TASK DESCRIPTION: Based on the listing below, report how many lines contain the word "storage". Nothing but the number, please.

SUPPLIED MATERIAL:
────────
(** * lumina-client: the query URL builder, the pagination extractor and the
    nested-operations hook

    A shallow embedding of
      - [extractPaginationFromHeaders]           (lib/cogent.js, imported
        by the hooks as lib/pagination),
      - [buildQueryUrl], the query function of [useModelShow] and the
        mutation / success callbacks of [useNestedOperations]
                                                 (hooks/useModel.js),
    together with the few platform primitives they call ([String.prototype.trim],
    [parseInt], [URLSearchParams], [Set], the [||] and [!] operators),
    and, further down, of the other hooks of hooks/useModel.js, of
    hooks/useOrganization.js, hooks/useOwner.js, lib/storage.js,
    lib/storage.native.js, lib/axios.js and the organization and logout
    functions of context/AuthContext.jsx.

    Conventions.  A JavaScript string is a Rocq [string] whose characters are
    the code units of the JavaScript string; the development covers strings
    all of whose code units are below 256.  A JavaScript number that holds an
    integer is that integer ([Z]); what [parseInt] returns is rounded to
    the double the platform stores, or is an infinity.  Numbers given in
    options and identifiers are integers that print in plain decimal
    notation (magnitudes below 10^21). *)

From Stdlib Require Import ZArith List Ascii String Bool Lia.
From Stdlib Require Import Numbers.DecimalString.
From Stdlib Require Numbers.DecimalPos.
Import ListNotations.
(** Unless [options.data] is there, with [nodes] and [links] two arrays
    without any [null] or [undefined] element, [createSimulation] raises a
    [TypeError], whatever the force library does: it returns no simulation
    and never hands the library a malformed seed. *)
Theorem createSimulation_malformed_data (options : Options) (w : world) :
  let data := prop (attrs options) "data" in
  (exists data_nodes data_links : list value,
     nullish data = false /\
     prop (own_props data) "nodes" = VArr data_nodes /\
     prop (own_props data) "links" = VArr data_links /\
     Forall (fun node => nullish node = false) data_nodes /\
     Forall (fun link => nullish link = false) data_links) \/
  exists msg : string, createSimulation options w = Throw (TypeError msg).
Proof.
  intros data. rewrite createSimulation_configured. fold data.
  destruct (nullish data) eqn:Hdata.
  { right. destruct (Get_nullish data "nodes" Hdata) as [msg Hmsg].
    exists msg. apply M_bind_throw. unfold lift. by rewrite Hmsg. }
  rewrite !(Get_ok data) by done.
  erewrite M_bind_ok; [|reflexivity].
  destruct (array_or_not (prop (own_props data) "nodes"))
    as [[data_nodes Hnodes]|Hnodes]; cycle 1.
  { right. destruct (array_map_raises (prop (own_props data) "nodes") copy_node)
      as [msg Hmsg]; [exact Hnodes|].
    exists msg. apply M_bind_throw. unfold lift. by rewrite Hmsg. }
  rewrite Hnodes. cbn [array_map].
  destruct (existsb nullish data_nodes) eqn:Hns.
  { right. destruct (map_array_raises copy_node nullish data_nodes) as [msg Hmsg];
      [intros a Ha; exists (node_copy a); by apply copy_node_ok
      |apply copy_node_raises|done|].
    exists msg. apply M_bind_throw. unfold lift. by rewrite Hmsg. }
  apply existsb_false_Forall in Hns.
  erewrite M_bind_ok; cycle 1.
  { rewrite (map_array_ok copy_node node_copy); [reflexivity|].
    eapply Forall_impl; [exact Hns|]. apply copy_node_ok. }
  erewrite M_bind_ok; [|apply update_live; cbn; by rewrite lookup_insert_eq].
  erewrite M_bind_ok; [|reflexivity].
  destruct (array_or_not (prop (own_props data) "links"))
    as [[data_links Hlinks]|Hlinks]; cycle 1.
  { right. destruct (array_map_raises (prop (own_props data) "links") copy_link)
      as [msg Hmsg]; [exact Hlinks|].
    exists msg. apply M_bind_throw. unfold lift. by rewrite Hmsg. }
  rewrite Hlinks. cbn [array_map].
  destruct (existsb nullish data_links) eqn:Hls.
  { right. destruct (map_array_raises copy_link nullish data_links) as [msg Hmsg];
      [intros a Ha; exists (link_copy a); by apply copy_link_ok
      |apply copy_link_raises|done|].
    exists msg. apply M_bind_throw. unfold lift. by rewrite Hmsg. }
  apply existsb_false_Forall in Hls.
  left. by exists data_nodes, data_links.
Qed.

(** [runSimulation] on a live simulation, whatever the number of steps. *)
Lemma runSimulation_live (w : world) (simulation : nat) (s : Sim) (steps : option nat) :
  sims w !! simulation = Some s ->
  runSimulation simulation steps w =
    Ok (simulation,
        World (<[simulation := stop (Nat.iter (default 300 steps) tick (restart s))]> (sims w))
              (calls w ++ [(simulation, Restart)]
                       ++ replicate (default 300 steps) (simulation, Tick)
                       ++ [(simulation, Stop)])).
Proof.
  intros Hs. unfold runSimulation. generalize (default 300 steps). intros n.
  rewrite (M_bind_ok _ _ _ _ _ (invoke_live _ Restart _ _ Hs)).
  erewrite M_bind_ok;
    [|apply (while_loop_ticks simulation n n 0 _ (restart s));
       [lia|cbn; by rewrite lookup_insert_eq]].
  erewrite M_bind_ok; [|apply invoke_live; cbn; by rewrite lookup_insert_eq].
  cbn. rewrite !insert_insert_eq. by rewrite <- !app_assoc.
Qed.

Lemma update_inv (simulation : nat) (f : Sim -> result Sim) (w w' : world) (u : unit) :
  update simulation f w = Ok (u, w') ->
  exists s s' : Sim,
    sims w !! simulation = Some s /\ f s = Ok s' /\
    w' = World (<[simulation := s']> (sims w)) (calls w).
Proof.
  unfold update. destruct (sims w !! simulation) as [s|]; [|done].
  destruct (f s) as [s'|e] eqn:Hf; [|done]. intros [= <-]. by exists s, s'.
Qed.

(** The reference [createSimulation] returns is the fresh one, it is live,
    and creating logs no lifecycle call. *)
Lemma createSimulation_fresh (options : Options) (w w1 : world) (simulation : nat) :
  createSimulation options w = Ok (simulation, w1) ->
  exists s : Sim,
    simulation = fresh (dom (sims w)) /\
    w1 = World (<[simulation := s]> (sims w)) (calls w).
Proof.
  rewrite createSimulation_configured. intros Hrun.
  apply M_bind_inv in Hrun as (data_nodes & w2 & Hget & Hrun).
  apply lift_inv in Hget as [_ ->].
  apply M_bind_inv in Hrun as (seeds & w2 & Hseeds & Hrun).
  apply lift_inv in Hseeds as [_ ->].
  apply M_bind_inv in Hrun as (u & w2 & Hset & Hrun).
  apply update_inv in Hset as (s & s' & _ & _ & ->).
  apply M_bind_inv in Hrun as (data_links & w2 & Hget & Hrun).
  apply lift_inv in Hget as [_ ->].
  apply M_bind_inv in Hrun as (link_seeds & w2 & Hseeds & Hrun).
  apply lift_inv in Hseeds as [_ ->].
  apply M_bind_inv in Hrun as (u' & w2 & Hset & Hrun).
  apply update_inv in Hset as (s2 & s2' & _ & _ & ->).
  injection Hrun as <- <-. exists s2'. split; [done|]. cbn [sims calls].
  by rewrite !insert_insert_eq.
Qed.

(** [_getSimulation] settles whichever simulation it obtains in the same
    way: with a [simulationFactory], the factory is called with the
    properties and [createSimulation] is not (so [options.data] is not
    read); without one, [createSimulation] is.  If building raises, so does
    [_getSimulation]; otherwise the simulation built is returned after one
    restart, exactly 300 ticks and one stop, with no other call on it, and
    no property changes the number of ticks.  The simulation that
    [createSimulation] returns is always live. *)
Theorem getSimulation_settles (props : Props) (w : world) :
  let built :=
    match simulationFactory props with
    | Some factory => factory props w
    | None => createSimulation props w
    end in
  (forall e : exn, built = Throw e -> _getSimulation props w = Throw e) /\
  (forall (simulation : nat) (w1 : world) (s : Sim),
     built = Ok (simulation, w1) ->
     sims w1 !! simulation = Some s ->
     _getSimulation props w =
       Ok (simulation,
           World (<[simulation := settle s]> (sims w1))
                 (calls w1 ++ settle_calls simulation))) /\
  (forall (simulation : nat) (w1 : world),
     simulationFactory props = None ->
     built = Ok (simulation, w1) ->
     is_Some (sims w1 !! simulation) /\ calls w1 = calls w).
Proof.
  intros built. unfold _getSimulation. split; [|split].
  - intros e He. unfold built in He.
    destruct (simulationFactory props) as [factory|]; by apply M_bind_throw.
  - intros simulation w1 s Hbuilt Hs. unfold built in Hbuilt.
    destruct (simulationFactory props) as [factory|];
      rewrite (M_bind_ok _ _ _ _ _ Hbuilt);
      apply (runSimulation_live w1 simulation s None Hs).
  - intros simulation w1 Hnone Hbuilt. unfold built in Hbuilt. rewrite Hnone in Hbuilt.
    apply createSimulation_fresh in Hbuilt as (s & _ & ->). cbn [sims calls].
    split; [|done]. by rewrite lookup_insert_eq.
Qed.

End Configuration.

(** ** Links without endpoints, and what the identity map holds *)

Section Identity.
Context `{Host} `{ForceLibrary}.

Lemma linkId_dangling (link : obj) :
  dangling link = true -> exists msg : string, linkId link = Throw (TypeError msg).
Proof.
  unfold dangling, linkId. destruct (nullish (prop link "source")) eqn:Hs.
  - intros _. destruct (Get_nullish _ "id" Hs) as [msg ->]. by exists msg.
  - cbn [orb]. intros Ht. rewrite (Get_ok _ _ Hs). cbn [mbind result_bind].
    destruct (Get_nullish _ "id" Ht) as [msg ->]. by exists msg.
Qed.

Lemma linkId_defined (link : obj) :
  dangling link = false ->
  exists s t : string, linkId link = Ok (VStr (s +:+ "=>" +:+ t)).
Proof.
  unfold dangling, linkId. intros [Hs Ht]%orb_false_elim.
  rewrite (Get_ok _ _ Hs), (Get_ok _ _ Ht). cbn [mbind result_bind]. by eexists _, _.
Qed.

(** Styling a link leaves its endpoints, hence its id, alone. *)
Lemma style_link_endpoints (props : Props) (state : State) (link : obj) :
  prop (style_link props state link) "source" = prop link "source" /\
  prop (style_link props state link) "target" = prop link "target".
Proof. unfold prop. by rewrite !style_link_other. Qed.

Lemma linkId_style_link (props : Props) (state : State) (link : obj) :
  linkId (style_link props state link) = linkId link.
Proof.
  unfold linkId. destruct (style_link_endpoints props state link) as [-> ->]. done.
Qed.

(** The reducer raises as soon as the id of some item cannot be read. *)
Lemma reduce_assign_raises (items : list obj) (_id : obj -> result value)
    (defaults : obj) (bad : obj -> bool) :
  (forall item, bad item = false -> exists k, _id item = Ok k) ->
  (forall item, bad item = true -> exists msg : string, _id item = Throw (TypeError msg)) ->
  Exists (fun item => bad item = true) items ->
  forall acc : obj,
  exists msg : string, reduce (assign_item _id defaults) items acc = Throw (TypeError msg).
Proof.
  intros Hok Hbad. induction items as [|item items IH]; intros Hex acc.
  - by apply Exists_nil in Hex.
  - rewrite reduce_cons. destruct (bad item) eqn:Hitem.
    + destruct (Hbad item Hitem) as [msg Hmsg]. exists msg.
      assert (Hstep : assign_item _id defaults acc item = Throw (TypeError msg))
        by (unfold assign_item; by rewrite Hmsg).
      by rewrite Hstep.
    + destruct (Hok item Hitem) as [k Hk]. rewrite (assign_item_ok _ _ _ _ k Hk).
      cbn [mbind result_bind].
      apply IH. apply Exists_cons in Hex as [Hhere|Hlater]; [congruence|done].
Qed.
────────
ANSWER SECTION: 2